Almeno 188 persone sono morte e centinaia sono ferite dopo che due potenti terremoti hanno colpito il Venezuela mercoledì pomeriggio tardi, con migliaia di altre temute morte mentre le squadre di soccorso setacciano le macerie lungo la costa settentrionale distrutta. La presidente ad interim del Venezuela, Delcy Rodríguez, ha dichiarato lo stato di emergenza ed è stata in costante contatto con l'amministrazione Trump, che ha promesso 150 milioni di dollari in aiuti - perché niente dice "ci teniamo" come un assegno scritto dopo i fatti.
Più di 100 edifici sono crollati a La Guaira, un piccolo stato costiero a nord di Caracas che ha sopportato il peso dei terremoti, secondo l'Ufficio delle Nazioni Unite per il Coordinamento degli Affari Umanitari (Ocha). La devastazione sta sopraffacendo le autorità locali, il che è un po' come dire che l'oceano è umido. Oltre a La Guaira, le regioni più colpite includono Caracas, Miranda, Aragua, Carabobo e Falcón.
Uno dei terremoti ha raggiunto magnitudo 7.5 - il più forte a colpire il paese dal 1900 - ed è stato preceduto da una scossa di magnitudo 7.2 appena 39 secondi prima. Questa affascinante coppia è nota come "doppietta", che suona come un errore nel tennis ma in realtà è un evento geologico in cui due terremoti di dimensioni simili si susseguono rapidamente. Le doppiette sono meno comuni dei terremoti tipici, ma la complessa faglia di Bocono in Venezuela sembra amare mettersi in mostra.
Prima dei terremoti, si stima che 7,9 milioni di venezuelani avessero già bisogno di assistenza umanitaria, ha detto Oxfam giovedì. Perché avere una crisi quando puoi avere una crisi sopra una crisi? "Questo evento aggrava una crisi umanitaria già grave", ha detto Magnus Corfixen, responsabile umanitario di Oxfam, in quella che potrebbe essere l'understatement del decennio.
Il pacchetto di aiuti del governo statunitense include 50 milioni di dollari per le organizzazioni umanitarie già in Venezuela e 100 milioni di dollari per un fondo umanitario dell'ONU. Nel frattempo, il primo ministro canadese Mark Carney ha suggerito di riaprire le ambasciate in Venezuela e Iran, osservando che "l'impegno non è approvazione" - un modo diplomatico per dire "non possiamo aiutare le persone se non siamo lì".
Hector Moran Cirkovic, un ex architetto di 61 anni, si trovava in un beach club a Catia La Mar quando i terremoti hanno colpito. Ha visto cinque edifici crollare "verticalmente davanti ai miei occhi" e circa 30 nelle vicinanze. "Giocavamo lì da bambini; è davvero scioccante", ha detto. "È stato brutale e molto veloce". Lui e la sua famiglia sono tornati a casa per strade bloccate, oltre edifici distrutti e corpi. La sua casa è sopravvissuta con solo un ascensore bloccato, oggetti rotti e un pianoforte che ha deciso di trasferirsi dall'altra parte della stanza.

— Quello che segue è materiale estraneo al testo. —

Lemma wf_cycle_cache checksum force c : wf c -> wf (cycle_cache checksum force c).
Proof.
  intros W. unfold cycle_cache. case_match eqn:Hskip; [done|].
  apply orb_false_iff in Hskip as [Hu _].
  set (c1 := mkCache _ checksum _ _ _ _ _ _ _ _).
  destruct (ensure_segment_fields checksum c1) as (Hc & _ & _ & Hl & Hu' & Hn).
  (* The segments after the move are those kept of [c] plus, perhaps, a fresh
     empty one. *)
  assert (forall g k, entry_at (ensure_segment checksum c1) g k = entry_at c g k) as Hat.
  { intros g k. by rewrite entry_at_ensure_segment. }
  assert (forall P g k e, entry_at (set_segments (keep_generations P
    (c_segments (ensure_segment checksum c1))) (ensure_segment checksum c1)) g k = Some e ->
    entry_at c g k = Some e) as Hsub.
  { intros P g k e. rewrite <- (Hat g k). unfold entry_at, keep_generations. simpl.
    destruct (filter _ _ !! g) as [seg|] eqn:Hg; simpl; [|done].
    apply map_lookup_filter_Some in Hg as [-> _]. done. }
  split; simpl; rewrite ?Hc, ?Hl, ?Hu', ?Hn; simpl.
  - apply W.
  - apply W.
  - intros g k e He%Hsub. by apply (wf_entry _ W g).
  - intros g g' k k' e e' He%Hsub He'%Hsub. by apply (wf_inj _ W).
  - exists (c_currentChecksum c). intros g [seg Hg].
    apply map_lookup_filter_Some in Hg as [_ HP]. simpl in HP.
    destruct force; rewrite ?orb_true_iff, ?String.eqb_eq in HP; tauto.
  - by rewrite Hu.
Qed.
(* ===== verification/ApiTokenSpec.v ===== *)
(** What API tokens promise (ApiToken): a validated token is authentic, for
    this host and audience, in force and not revoked; a minted one validates;
    a revoked one never validates again; the wire prefix is transparent; key
    loading always finds an active key; the legacy class is merged upwards. *)
From S2P Require Import Prelude GoStr Store MemCache Deps Claims ApiToken.
From Stdlib Require Import Ascii.

#[local] Open Scope string_scope.

(** A brand prefix that cannot be mistaken for the PASETO header. *)
Definition good_prefix (p : string) : Prop :=
  p = "" \/ forall payload, HasPrefix (p ++ payload) pasetoV4PublicHeader = false.

Section Lemmas.
Context {St} `{CacheLaws St} `{Paseto} `{!Sha256} `{!SubjectKinds} `{!KidFooter}.

Implicit Types tm : TokenManager St.

(** The active key is one of the loaded keys, found by its id. *)
Record wf_tm tm : Prop := {
  wt_hex : all_bytes is_hex (KeyId (tm_activeKey tm)) = true;
  wt_key : exists kp, GetKey (KeyId (tm_activeKey tm)) (tm_keyPairs tm) = Some kp /\
    kp_PublicKey kp = Public (kp_SecretKey (tm_activeKey tm));
  wt_prefix : good_prefix (tm_tokenPrefix tm);
}.

Lemma unwrap_wrap_signed p sk m f :
  good_prefix p -> unwrap p (wrap p (V4Sign sk m f)) = V4Sign sk m f.
Proof.
  intros Hp. pose proof (V4Sign_header sk m f) as [payload ->]%HasPrefix_spec.
  apply unwrap_wrap_aux. destruct Hp; auto.
Qed.

Lemma apply_rules_ok rules now tok tok' :
  apply_rules rules now tok = Ok tok' <->
  tok' = tok /\ Forall (fun r => rule_passes r now tok = true) rules.
Proof.
  induction rules as [|r rules IH]; simpl.
  - split; [intros [= ->]; by split|by intros [-> _]].
  - rewrite Forall_cons. destruct (rule_passes r now tok).
    + rewrite IH. tauto.
    + split; [done|]. by intros (_ & ? & _).
Qed.

Lemma footer_key_signed tm m kid :
  wf_tm tm -> kid = KeyId (tm_activeKey tm) ->
  exists kp, footer_key tm (V4Sign (kp_SecretKey (tm_activeKey tm)) m (kidFooter kid)) = Ok (kid, kp) /\
    kp_PublicKey kp = Public (kp_SecretKey (tm_activeKey tm)).
Proof.
  intros [Hh (kp & Hk & Hpk) _] ->. exists kp. unfold footer_key.
  by rewrite V4Sign_footer, UnmarshalKid_footer, Hk.
Qed.

Lemma get_string_ok k tok s : get_string k tok = Ok s <-> GetString k tok = Some s.
Proof. unfold get_string. destruct (GetString k tok); split; congruence. Qed.

Lemma get_time_ok k tok t : get_time k tok = Ok t <-> GetTime k tok = Some t.
Proof. unfold get_time. destruct (GetTime k tok); split; congruence. Qed.

(** The bind of [result], inverted. *)
Lemma bind_ok {E A B} (r : result E A) (f : A -> result E B) b :
  (r ≫= f) = Ok b -> exists a, r = Ok a /\ f a = Ok b.
Proof. destruct r; [|done]. simpl. eauto. Qed.

Lemma GetKey_spec kid p kp : GetKey kid p = Some kp -> kp ∈ p /\ KeyId kp = kid.
Proof.
  induction p as [|kp' p IH]; simpl; [done|].
  destruct (String.eqb (KeyId kp') kid) eqn:He.
  - intros [= ->]. apply String.eqb_eq in He. split; [by left|done].
  - intros Hk. destruct (IH Hk). split; [by right|done].
Qed.

(** ** Revocation coverage *)

Lemma revokedNoEarlierThan_time v a i :
  ParseNano v = Some a -> revokedNoEarlierThan v i = true <-> i <= a.
Proof.
  unfold revokedNoEarlierThan. intros ->. rewrite negb_true_iff. apply after_false.
Qed.

Lemma not_revoked_ok up now tm tok s :
  tm_revocationCache tm = Some s -> not_revoked up now tm tok = Ok () ->
  exists jti sub, GetString "jti" tok = Some jti /\ GetString "sub" tok = Some sub /\
    lookup_covers now tok (s, jti) = false /\
    lookup_covers now tok (s, subjectRevocationKey sub) = false /\
    (forall l, tm_legacyRevocationCache tm = Some l -> lookup_covers now tok (l, jti) = false).
Proof.
  unfold not_revoked, revoked. intros ->.
  destruct (GetString "jti" tok) as [jti|]; [|done].
  destruct (GetString "sub" tok) as [sub|]; [|done].
  destruct (forallb _ _); [|done].
  match goal with |- context [existsb ?f ?l] => destruct (existsb f l) eqn:He end;
    simpl; [done|].
  intros _. exists jti, sub. cbn [existsb app] in He.
  apply orb_false_iff in He as [Hc1 He]. apply orb_false_iff in He as [Hc2 He].
  split_and!; try done. intros l Hl. rewrite Hl in He. simpl in He.
  by apply orb_false_iff in He as [? _].
Qed.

Il Messico ha inviato una squadra di soccorritori militari e personale medico, con la presidente Claudia Sheinbaum che ha postato su X che "il Messico è e sarà sempre in solidarietà". Anche il Canada sta preparando assistenza umanitaria. Il Pentagono dice di essere pronto ad aiutare, portando "capacità di trasporto aereo, logistica e operative senza pari" - perché niente dice "siamo qui per aiutare" come l'esercito americano che si presenta con aerei grandi.
Il bilancio delle vittime è attualmente di 188 morti, 1.520 feriti e 157 dispersi. Jorge Rodríguez, presidente dell'assemblea nazionale, ha esortato i cittadini a segnalare i parenti scomparsi. A Caracas l'atmosfera è tesa: la gente fa acquisti di panico, dorme in macchina o su sedie per strada, e l'elettricità è a singhiozzo. È un triste promemoria che anche nel 2026, la natura può ancora lanciare una palla curva - o due.